An official selection of the Sydney Fringe Comedy program, Natural Habitat is written and performed by one of Australia’s most exciting emerging (and adopted!) talents. A veteran of Project 52 (Time Out Sydney’s Best Comedy Room Winner 2010), Impro Australia and a National Theatresports Champion, Bridie pairs larger than life comic characters with an unfailing eye for human emotion. Her previous, award-winning play Ebony Tears was a sad but funny look at the consequences of drink-driving and was performed around New Zealand to over 25,000 high school students.
The Fringe Bar,
February 24 & 25, 7pm
$15-20
Theatre , Musical ,
Endearing characters, clever lyrics, stylistic compositions
Review by Jo Hodgson 25th Feb 2016
Natural Habitat is a clever piece of ‘slice of life’ theatre. It reunites a family in small town New Zealand to celebrate 90 year-old Doris’s birthday, bringing all the awkwardness, past baggage, foot-in-mouth gaffs and moments of heartfelt joy that one might expect at such a gathering.

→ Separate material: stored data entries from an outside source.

(** [utf16_index_to_byte_offset]: the returned [int] and what is written to
    [*out_char_bytes], if anything. *)
Definition utf16_index_to_byte_offset (w : world) (str : Z) (byte_len utf16_idx : nat)
  : (Z * option nat) * world :=
  let '(ascii, w) := w_is_ascii w str in
  if ascii then
    if (byte_len <? utf16_idx)%nat then ((-1, None), w)
    else ((to_i32 (Z.of_nat utf16_idx), Some (if (utf16_idx <? byte_len)%nat then 1%nat else 0%nat)), w)
  else
    let s := w_bytes w str in
    let '(cur, w) := utf16_scan_cursor_init w str byte_len in
    let '(cur, w) := utf16_scan_cursor_resume_indexed w cur utf16_idx in
    let cur := advance_until (S byte_len) s cur utf16_idx in
    if (cu_byte_len cur <=? cu_p cur)%nat then
      if (cu_utf16_pos cur =? utf16_idx)%nat
      then ((to_i32 (Z.of_nat byte_len), Some 0%nat), utf16_scan_cursor_store w cur)
      else ((-1, None), utf16_scan_cursor_store w cur)
    else
      let d := utf16_scan_decode s (cu_p cur) (cu_byte_len cur) false in
      ((to_i32 (Z.of_nat (cu_p cur)), Some (slen d)), utf16_scan_cursor_store w cur).

(** The loop of [utf16_index_to_byte_offset_floor]. *)
Fixpoint floor_loop (fuel : nat) (s : list Z) (cur : utf16_scan_cursor_t) (utf16_idx : nat)
  : utf16_scan_cursor_t :=
  match fuel with
  | O => cur
  | S fuel =>
      if (cu_p cur <? cu_byte_len cur)%nat && (cu_utf16_pos cur <? utf16_idx)%nat then
        let d := utf16_scan_decode s (cu_p cur) (cu_byte_len cur) false in
        if (utf16_idx <? cu_utf16_pos cur + units d)%nat then cur
        else floor_loop fuel s
               (cursor_at cur (cu_p cur + slen d) (cu_utf16_pos cur + units d)) utf16_idx
      else cur
  end.

Definition utf16_index_to_byte_offset_floor (w : world) (str : Z) (byte_len utf16_idx : nat)
  : nat * world :=
  let '(ascii, w) := w_is_ascii w str in
  if ascii then ((if (byte_len <? utf16_idx)%nat then byte_len else utf16_idx), w)
  else
    let s := w_bytes w str in
    let '(cur, w) := utf16_scan_cursor_init w str byte_len in
    let cur := utf16_scan_cursor_resume_utf16 w cur utf16_idx in
    let cur := floor_loop (S byte_len) s cur utf16_idx in
    (cu_p cur, utf16_scan_cursor_store w cur).

(** First loop of [utf16_range_to_byte_range]: up to [utf16_start]; a start in
    the middle of a pair leaves its low surrogate behind. *)
Fixpoint range_start_loop (fuel : nat) (s : list Z) (cur : utf16_scan_cursor_t)
  (utf16_start : nat) (prefix : Z) : utf16_scan_cursor_t * Z :=
  match fuel with
  | O => (cur, prefix)
  | S fuel =>
      if (cu_p cur <? cu_byte_len cur)%nat && (cu_utf16_pos cur <? utf16_start)%nat then
        let d := utf16_scan_decode s (cu_p cur) (cu_byte_len cur) false in
        if (units d =? 2)%nat && (cu_utf16_pos cur + 1 =? utf16_start)%nat then
          let d := utf16_scan_decode s (cu_p cur) (cu_byte_len cur) true in
          (cursor_at cur (cu_p cur + slen d) (cu_utf16_pos cur + units d),
           u16 (0xDC00 + (u32 (scp d - 0x10000) .& 0x3FF)))
        else range_start_loop fuel s
               (cursor_at cur (cu_p cur + slen d) (cu_utf16_pos cur + units d)) utf16_start prefix
      else (cur, prefix)
  end.
Lemma flatten_loop_ok fuel : forall E h current stack cap junk1 s ss tl,
  str_of h current s -> s <> [] ->
  Forall2 (str_of h) stack ss -> Forall (fun s => s <> []) ss ->
  zlen junk1 = zlen (before ss ++ s) -> cost (s :: ss) < Z.of_nat fuel ->
  runs grant E asks (flatten_loop grant fuel current stack cap (zlen junk1) (junk1 ++ tl)) h
    (fun r h' => if r.1 then r.2 = before ss ++ s ++ tl else refused grant h h').
Proof.
  induction fuel as [|fuel IH]; intros E h current stack cap j s ss tl Hcur Hne Hst Hss Hj Hf.
  { exfalso. pose proof (cost_nonneg (s :: ss) ltac:(constructor; assumption)). lia. }
  cbn [flatten_loop].
  destruct (rope_visit_ok _ _ _ Hcur) as [(b & f & Ev & Hb & Es)|(l & r & s1 & s2 & Ev & H1 & H2 & -> & N1 & N2)];
    (eapply runs_step; [exact Ev|]); cbv beta iota.
  - assert (Ea : assert_flat_string (VFlat b) h = Some (Ok s, h)).
    { cbn. unfold bind, get_flat, of_option. rewrite Hb, Es. reflexivity. }
    eapply runs_step; [exact Ea|]. cbv beta. rewrite zlen_app in Hj. pose proof (zlen_nonneg (before ss)).
    destruct (Z.ltb_spec (zlen j) (zlen s)); [lia|].
    set (j1 := take (length (before ss)) j). set (j2 := drop (length (before ss)) j).
    assert (Ej : j = j1 ++ j2) by (symmetry; apply take_drop).
    assert (Hj1 : zlen j1 = zlen (before ss)) by (unfold j1, zlen in *; rewrite length_take; lia).
    assert (Hj2 : zlen j2 = zlen s) by (rewrite Ej, zlen_app in Hj; lia).
    replace (zlen j - zlen s) with (zlen j1) by lia. rewrite Ej, <- app_assoc, (memcpy_ok j1 j2 tl s Hj2).
    eapply runs_step; [reflexivity|]. cbv beta.
    destruct Hst as [|v s' stack ss Hv Hst].
    + apply (runs_ret grant asks). change (zlen (before [])) with 0 in Hj1.
      clearbody j1 j2. rewrite Hj1. apply zlen_zero in Hj1. subst j1. reflexivity.
    + apply Forall_cons in Hss as [Hs' Hss]. eapply runs_post; [apply (IH E h v stack cap j1 s' ss (s ++ tl))|]; auto.
      * pose proof (zlen_pos s Hne). cbn [cost] in *. lia.
      * intros [ok d] h' _. cbn [fst snd before]. destruct ok; [|auto]. rewrite <- !app_assoc. auto.
  - unfold stack_push. eapply (runs_bind grant asks) with
      (P := fun r h' => match r with Some (st, c) => st = l :: stack | None => refused grant h h' end).
    { destruct (Z.of_nat (length stack) =? cap); [|apply (runs_ret grant asks); reflexivity].
      eapply (runs_bind grant asks); [apply request_runs|]. intros [|] h1 H3 Hr; apply (runs_ret grant asks); auto. }
    intros [[st c]|] h1 H3 Hp; [subst st|apply (runs_ret grant asks); intros _; exact Hp].
    pose proof (asks_str _ _ H3) as Hmono.
    eapply runs_post; [apply (IH _ h1 r (l :: stack) c j s2 (s1 :: ss) tl)|]; auto.
    + constructor; [auto|]. eapply Forall2_impl; [exact Hst|]. auto.
    + cbn [before]. rewrite <- app_assoc. exact Hj.
    + cbn [cost] in *. rewrite zlen_app in Hf. lia.
    + intros [ok d] h' Ha. cbn [fst snd before]. destruct ok; [rewrite <- !app_assoc; auto|].
      intros Href _. eapply refused_mono; [|apply Nat.le_refl|exact Href]. apply H3.
Qed.
End steps.
(** What a program leaves behind; after an error, the strings are those that
    the statements before the failing one make. *)
Definition program_ok (h : heap) (env : list val) (ss : list (list Z)) (prog : list stmt) (ss' : list (list Z)) (os : list obs) : Prop :=
  match exec grant junk env prog h with
  | Some (Ok (env', os'), h') => vars_ok h' env' ss' /\ Forall3 (answered h h') prog os os'
  | Some (Err k _, h') => k = JS_ERR_TYPE /\ refused grant h h' /\
      exists n env1 ss1 os1, (n < length prog)%nat /\ spec ss (take n prog) = Some (ss1, os1) /\ vars_ok h' env1 ss1
  | None => exists k, grant k = false
  end.

Lemma answered_mono h0 h h' h1 c o o' : (hp_asked h0 <= hp_asked h)%nat -> (hp_asked h' <= hp_asked h1)%nat ->
  answered h h' c o o' -> answered h0 h1 c o o'.
Proof. intros H0 H1 [->|(Hc & Ho & Hr)]; [left; reflexivity|right]. splits; auto. eapply refused_mono; eassumption. Qed.

Lemma exec_asked prog : forall h env ss ss' os, vars_ok h env ss -> spec ss prog = Some (ss', os) ->
  program_ok h env ss prog ss' os /\ match exec grant junk env prog h with Some (_, h') => (hp_asked h <= hp_asked h')%nat | None => True end.
Proof.
  induction prog as [|c prog IH]; intros h env ss ss' os Hv Hs; unfold program_ok; cbn [spec exec] in *.
  { injection Hs as <- <-. unfold ret. splits; [exact Hv|constructor|lia]. }
  apply bind_Some in Hs as ([ss1 o] & H1 & Hs). apply bind_Some in Hs as ([ss2 os2] & H2 & Hs). injection Hs as <- <-.
  pose proof (exec1_ok _ _ _ _ _ _ Hv H1) as Hc. unfold stmt_ok in Hc. unfold bind at 1 3.
  destruct (exec1 grant junk env c h) as [[[[env1 o1]|k msg] h1]|]; [| |auto].
  2: { destruct Hc as (Hv1 & Ek & Hr). assert (hp_asked h <= hp_asked h1)%nat by (destruct Hr as (j & Hj & _); lia).
       splits; auto. exists 0%nat, env, ss, []. splits; [cbn; lia|reflexivity|exact Hv1]. }
  destruct Hc as (Ha & Hv1 & Ho). destruct (IH h1 env1 ss1 ss2 os2 Hv1 H2) as [Hp Ha2]. unfold program_ok in Hp. unfold bind.
  destruct (exec grant junk env1 prog h1) as [[[[env2 os3]|k msg] h2]|]; [| |auto].
  - destruct Hp as [Hv2 Hos]. unfold ret. splits; [exact Hv2| |lia]. constructor.
    + eapply answered_mono; [| |exact Ho]; lia.
    + eapply Forall3_impl; [exact Hos|]. intros ? ? ?. apply answered_mono; lia.
  - destruct Hp as (Ek & Hr & n & env3 & ss3 & os3 & Hn & Hsp & Hv3). splits; [exact Ek| | |lia].
    + eapply refused_mono; [| |exact Hr]; lia.
    + exists (S n), env3, ss3, (o :: os3). splits; [cbn; lia| |exact Hv3]. cbn [take spec]. rewrite H1. cbn. rewrite Hsp. reflexivity.
Qed.

Lemma answered_all h h' prog os os' : (forall k, grant k = true) -> Forall3 (answered h h') prog os os' -> os' = os.
Proof.
  intros Hg. induction 1 as [|c o o' prog os os' [->|(_ & _ & j & _ & Hj)] _ IH]; [reflexivity|congruence|]. rewrite Hg in Hj. discriminate.
Qed.

End refinement.

(** C4: [x += s] makes the variable denote the longer string, in the builder it
    holds or in a new one of its own, and changes no other string; when memory is
    refused it reports an error and every string, the variable's own included,
    is as before. *)
Theorem builder_append_correct grant junk h slot rhs s t :
  den h slot s -> den h rhs t -> zlen (s ++ t) < MAX_LEN ->
  match sv_string_builder_append_slot grant junk slot rhs h with
  | Some (Ok v, h') => appended h slot v h' (s ++ t)
  | Some (Err k _, h') => keeps h h' /\ k = JS_ERR_TYPE /\ refused grant h h'
  | None => False
  end.
Proof.
  intros Hs Ht Hlt. pose proof (append_slot_ok grant junk False h slot rhs s t Hs Ht Hlt) as H.
  destruct (sv_string_builder_append_slot _ _ _ _ _) as [[[v|k msg] h']|]; [exact H| |exact H]. tauto.
Qed.

Module Example.
Import Rope.Example.

Lemma start_vars : vars_ok start [VFlat 0; VFlat 1] [hello; smile].
Proof.
  split; [repeat constructor; [apply start_hello|apply start_smile]|].
  intros [|[|i]] [|[|j]] a Hi Hj; try reflexivity; discriminate.
Qed.

(** [x += y; y = x; x += y; x.length; x < y]. *)
Definition prog : list stmt := [SAppend 0 1; SMove 1 0; SAppend 0 1; SLength 0; SCompare 0 1].


Lemma string_flatten_correct_witness :
  (exists fl h', str_materialize (fun _ => true) 7 (VRope 0) start = Some (Ok fl, h') /\ flat_of h' fl (hello ++ smile)) /\
  (exists h', str_utf16_len (fun _ => true) 7 (VRope 0) start = Some (Ok 14, h')).
Proof.
  destruct (string_flatten_correct (fun _ => true) 7 start (VRope 0) (hello ++ smile) (or_introl start_rope)) as (H1 & _ & H2).
  assert (Hg : forall k, (fun _ : nat => true) k = true) by reflexivity. split.
  - destruct (runs_granted _ Hg _ _ _ _ H1) as (fl & h' & E & _ & Hfl). eauto.
  - unfold measured_as in H2. revert H2. destruct (str_utf16_len (fun _ => true) 7 (VRope 0) start) as [[[n|k msg] h']|]; intros H2; [| |contradiction].
    + exists h'. destruct H2 as [[Hn _]|(Hr & _)]; [|destruct Hr as (j & _ & Hj); discriminate Hj].
      assert (E : zlen (wtf16 (hello ++ smile)) = 14) by (vm_compute; reflexivity). rewrite Hn, E. reflexivity.
    + destruct H2 as (_ & Hr & _). destruct Hr as (j & _ & Hj). discriminate Hj.
Defined.

(** A builder whose snapshot is too deep a rope to be measured in parts: when
    memory is refused, the rope counts for 0, and the wrong length stays. *)
Definition deep : heap :=
  Heap [flat_str hello; flat_str smile] [Rope 16 ANT_ROPE_DEPTH_SATURATED (VFlat 0) (VFlat 1) VUndef]
    [StrBuilder 17 (VRope 0) [] VUndef [33] STR_ASCII_NO] 0.
Definition refuses_first : nat -> bool := fun k => negb (k =? 0)%nat.
Definition measured_twice (grant : nat -> bool) : option (Z * Z) :=
  match str_utf16_len grant 7 (VBuilder 0) deep with
  | Some (Ok n, h1) => match str_utf16_len grant 7 (VBuilder 0) h1 with Some (Ok m, _) => Some (n, m) | _ => None end
  | _ => None
  end.
Lemma wrong_length_stays : measured_twice refuses_first = Some (1, 1) /\ measured_twice (fun _ => true) = Some (15, 15).
Proof. split; vm_compute; reflexivity. Qed.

Playing all the characters herself, Bridie Connell takes us on an insightful and humorous journey of family: Doris’s daughter and nervous party host, the matronly Janine; her cynical brother Phil; Uncle Ray from Oz and his estranged son Hamish; and Jesse the young star-struck cousin.
The characters all have a depth that take them beyond just being clichéd and the humour moves from being both pointed to often endearing.
One of the shows strengths and pleasures is watching Bridie deftly sketch a character with accents, visual quirks and mannerisms then paint this with a spectrum of colour through their stories and engaging dialogue.
For me, the added bonus is that this is also a musical. Musical director /pianist Al Haire creates wonderfully stylistic compositions to accompany Bridie’s clever lyrics, drawing on the characters’ personalities and back stories, including fun motifs of the bird dance, early harpsichord to accompany the somewhat ‘UK affected’ Hamish and cinematic rippling soundscapes for an epic tale of being lost on the shores of Loch Lomond – alluding to the message of finding oneself and finding ones natural habitat.
The show title Natural Habitat intrigues me. How can a birthday party reunion be likened to a Natural Habitat? As the online Free Dictionary has it:
hab·i·tat (hăb′ĭ-tăt′) n.
a. The natural environment in which a species or group of species lives:
b. A habitat can often be home to many different organisms.
For this show we have to look beyond just a physical location although the Fringe Bar stage does lend itself well to the production, decked out in a community hall party feel with the audience being invited to join in with family toasts as the distant cousins.
In this show the habitat is about memories, journeys and experiences. The family habitat is home to many different personalities, often in this case not the most comfortable or easy-going. It is here they come together in a familiar place they either call home, or once called home, with the need to belong, connect and be seen for who they are.
Bridie Connell herself has returned to her habitat of New Zealand after a long period away and given the performance we see tonight, she is definitely in her Natural Habitat both in the writing of this play and the performing of it.